Smaller research facilities might find it difficult to do what the Clinic is undertaking. But what if there was a national database of human conditions, one that let you donate data about yourself for the common good? A national medical database begun today would pay off for generations because health data does not depreciate. It becomes more useful as more of it accrues.

Of course contributions to such a database would be voluntary and anonymous. Taurel says three out of four patients are already willing to share information for research. That should be no surprise. After all, many of us will share organs after we die, so what's a little medical data?

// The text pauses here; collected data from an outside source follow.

(** * 03a_Intro_to_GIS_Revised.py: the notebook script and its properties

    The repository holds one exported notebook,
    [03-Intro-to-GIS/03a_Intro_to_GIS_Revised.py].  It defines no function:
    it is a straight-line sequence of top-level statements, every one of
    which imports, binds or displays a value obtained from a library.

    The development has these layers:
    - [Py]: the fragment of Python the script is written in, as syntax
      trees, with the generic traversals (names read, names bound, calls);
    - [Notebook]: the statements of the script, line by line;
    - [Flow]: an executable analysis of a straight-line script: definition
      before use, and an abstract run that follows string constants, the
      origin and the reference-system tag of every frame, and records the
      library calls in the order they happen;
    - [Exec]: the execution of a statement list over an arbitrary library,
      with exceptions;
    - [Geo]: the data model of the libraries, which are not part of the
      repository, as far as the properties need it;
    - [Props]: what the properties speak about, read off the trace;
    - [Uses]: further readings of the script: the values methods are
      called on, the files and directories touched, the interactive maps;
    - [Coordinates]: the coordinates the script hands to the libraries and
      what they measure, by the reference system of the frame they are
      taken from;
    - [ExecFacts], [GeoFacts] and the properties of the script. *)

From Stdlib Require Import List String Ascii ZArith QArith Bool Arith Lia.
From Stdlib Require Import Qminmax.
Import ListNotations.
Local Close Scope Q_scope.
Local Open Scope string_scope.
Set Warnings "-register-all".

(* ===================================================================== *)
(** ** The Python fragment *)
(* ===================================================================== *)

Module Py.

(** Expressions.  Numeric literals keep the two kinds Python has: integers
    and decimal floats (the exact decimal value written in the source).  A
    leading minus sign is the unary operator, as in Python's grammar. *)
Inductive expr : Type :=
| ENone
| EBool (b : bool)
| EInt (z : Z)
| EFloat (q : Q)
| EStr (s : string)
| EName (x : string)
| EAttr (e : expr) (a : string)                       (* e.a *)
| ECall (f : expr) (args : list expr) (kws : list (string * expr))
| ESubscript (e : expr) (i : expr)                    (* e[i] *)
| ESlice (lo hi : expr)                               (* lo:hi *)
| ETuple (es : list expr)
| EList (es : list expr)
| ENeg (e : expr)                                     (* -e *)
| EBinOp (op : string) (l r : expr)                   (* l op r *)
| ELambda (params : list string) (body : expr)
| EAwait (e : expr).

(** Statements.  The simple statements are the ones the script uses; the
    compound ones are the constructs whose absence the properties are
    about. *)
Inductive stmt : Type :=
| SImport (module : string) (asname : option string)  (* import m [as n] *)
| SFromImport (module : string) (names : list (string * option string))
| SAssign (target : expr) (value : expr)              (* target = value *)
| SExpr (e : expr)                                    (* e *)
| STry (body : list stmt) (handler : list stmt)       (* try/except *)
| SIf (cond : expr) (body : list stmt) (orelse : list stmt)
| SWhile (cond : expr) (body : list stmt)
| SDef (is_async : bool) (name : string) (params : list string)
       (body : list stmt).

(** Sub-expressions of an expression, itself included, in evaluation order
    (callee and receiver first, then positional and keyword arguments). *)
Fixpoint subexprs (e : expr) : list expr :=
  e ::
  match e with
  | EAttr e1 _ => subexprs e1
  | ECall f args kws =>
      subexprs f ++ flat_map subexprs args
                 ++ flat_map (fun kv => subexprs (snd kv)) kws
  | ESubscript e1 i => subexprs e1 ++ subexprs i
  | ESlice lo hi => subexprs lo ++ subexprs hi
  | ETuple es | EList es => flat_map subexprs es
  | ENeg e1 | EAwait e1 => subexprs e1
  | EBinOp _ l r => subexprs l ++ subexprs r
  | ELambda _ b => subexprs b
  | _ => []
  end.

(** The expressions a statement evaluates.  An assignment evaluates its
    right-hand side first, then the parts of its target that are read (the
    container and the index of a subscript target). *)
Definition target_reads (t : expr) : list expr :=
  match t with
  | ESubscript c i => [c; i]
  | EAttr c _ => [c]
  | _ => []
  end.

(** The names an assignment target binds: a name, or a tuple of names. *)
Definition target_binds (t : expr) : list string :=
  match t with
  | EName x => [x]
  | ETuple es | EList es =>
      flat_map (fun e => match e with EName x => [x] | _ => [] end) es
  | _ => []
  end.

Definition last_component (m : string) : string :=
  let fix go (acc : string) (s : string) : string :=
    match s with
    | EmptyString => acc
    | String c rest =>
        if Ascii.eqb c "."%char then go EmptyString rest
        else go (acc ++ String c EmptyString) rest
    end in
  go EmptyString m.

Definition first_component (m : string) : string :=
  let fix go (s : string) : string :=
    match s with
    | EmptyString => EmptyString
    | String c rest =>
        if Ascii.eqb c "."%char then EmptyString else String c (go rest)
    end in
  go m.

(** Top-level expressions of a simple statement; compound statements
    contribute their guards only (their bodies are statements). *)
Definition stmt_exprs (s : stmt) : list expr :=
  match s with
  | SAssign t v => v :: target_reads t
  | SExpr e => [e]
  | SIf c _ _ | SWhile c _ => [c]
  | _ => []
  end.

(** Names bound by a simple statement.  [import a.b.c] binds [a];
    [import a.b.c as n] binds [n]; [from m import x as y] binds [y]. *)
Definition stmt_binds (s : stmt) : list string :=
  match s with
  | SImport m None => [first_component m]
  | SImport _ (Some n) => [n]
  | SFromImport _ names =>
      map (fun p => match snd p with Some n => n | None => fst p end) names
  | SAssign t _ => target_binds t
  | SDef _ f _ _ => [f]
  | _ => []
  end.

(** Names read by an expression. *)
Definition names_of (e : expr) : list string :=
  flat_map (fun e' => match e' with EName x => [x] | _ => [] end)
             (subexprs e).

Definition stmt_reads (s : stmt) : list string :=
  flat_map names_of (stmt_exprs s).

(** All expressions nested in a statement's top-level expressions. *)
Definition stmt_subexprs (s : stmt) : list expr :=
  flat_map subexprs (stmt_exprs s).

Definition is_call (e : expr) : bool :=
  match e with ECall _ _ _ => true | _ => false end.

(** The calls made by a statement, in evaluation order of their
    sub-expressions. *)
Definition stmt_calls (s : stmt) : list expr :=
  filter is_call (stmt_subexprs s).

(** [e] is the call [root.name(...)] on the name [root]. *)
Definition is_call_of (root name : string) (e : expr) : bool :=
  match e with
  | ECall (EAttr (EName r) a) _ _ => String.eqb r root && String.eqb a name
  | _ => false
  end.

Definition kwarg (k : string) (e : expr) : option expr :=
  match e with
  | ECall _ _ kws =>
      match find (fun kv => String.eqb (fst kv) k) kws with
      | Some kv => Some (snd kv)
      | None => None
      end
  | _ => None
  end.

Definition posarg (n : nat) (e : expr) : option expr :=
  match e with
  | ECall _ args _ => nth_error args n
  | _ => None
  end.

(** A simple statement is an import, an assignment or an expression. *)
Definition is_simple (s : stmt) : bool :=
  match s with
  | SImport _ _ | SFromImport _ _ | SAssign _ _ | SExpr _ => true
  | _ => false
  end.

Definition is_try (s : stmt) : bool :=
  match s with STry _ _ => true | _ => false end.

End Py.

(* ===================================================================== *)
(** ** The script *)
(* ===================================================================== *)

Module Notebook.
Import Py.

(** Abbreviations for the shapes the script is made of. *)
Definition name (x : string) : expr := EName x.
Definition dots (root : string) (attrs : list string) : expr :=
  fold_left EAttr attrs (EName root).
Definition meth (recv : expr) (m : string) (args : list expr)
           (kws : list (string * expr)) : expr :=
  ECall (EAttr recv m) args kws.
Definition pair_of (a b : Z) : expr := ETuple [EInt a; EInt b].

(** Line 430: the coordinate tuples of the MIT main campus, as written
    (unary minus applied to the decimal literal). *)
Definition coordinates : list (Q * Q) :=
  [ (-(71092562 # 1000000), 42357602 # 1000000);
    (-(71080155 # 1000000), 42361553 # 1000000);
    (-(71089817 # 1000000), 42362584 # 1000000);
    (-(71094688 # 1000000), 42360198 # 1000000) ]%Q.

(** The list display of line 430. *)
Definition coordinates_literal : expr :=
  EList
    [ ETuple [ENeg (EFloat (71092562 # 1000000)); EFloat (42357602 # 1000000)];
      ETuple [ENeg (EFloat (71080155 # 1000000)); EFloat (42361553 # 1000000)];
      ETuple [ENeg (EFloat (71089817 # 1000000)); EFloat (42362584 # 1000000)];
      ETuple [ENeg (EFloat (71094688 # 1000000)); EFloat (42360198 # 1000000)] ].

(** Lines 350-356 and 374-380: the column selection of the health sites. *)
Definition health_columns : expr :=
  ESubscript (name "health_sites_gdf")
    (EList [EStr "name"; EStr "amenity"; EStr "addr_street";
            EStr "addr_city"; EStr "addr_postcode"; EStr "healthcare";
            EStr "geometry"]).

Definition voyager : expr := dots "xyz" ["CartoDB"; "Voyager"].
Definition data_crs : expr := EAttr (name "data") "crs".
Definition epsg3857 : list (string * expr) := [("epsg", EInt 3857)].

Such a database will only be practical if rule writers at the Health and Human Services Administration get out of the way and let medical researchers decide what a database should hold. A spec could turn into a working database within a few months. Funding would come from research institutions and access to it could be licensed.

What's ironic is that databases are the responsibility of IT departments and in most companies that refers to people who keep networks working and Websites up-to-date, the geeks. They're often ridiculed and frequently the butt of jokes. But these code pounders could be heroes if they make it possible to find information needles in the enormous haystack of a national medical database. All of a sudden, they're not so geeky.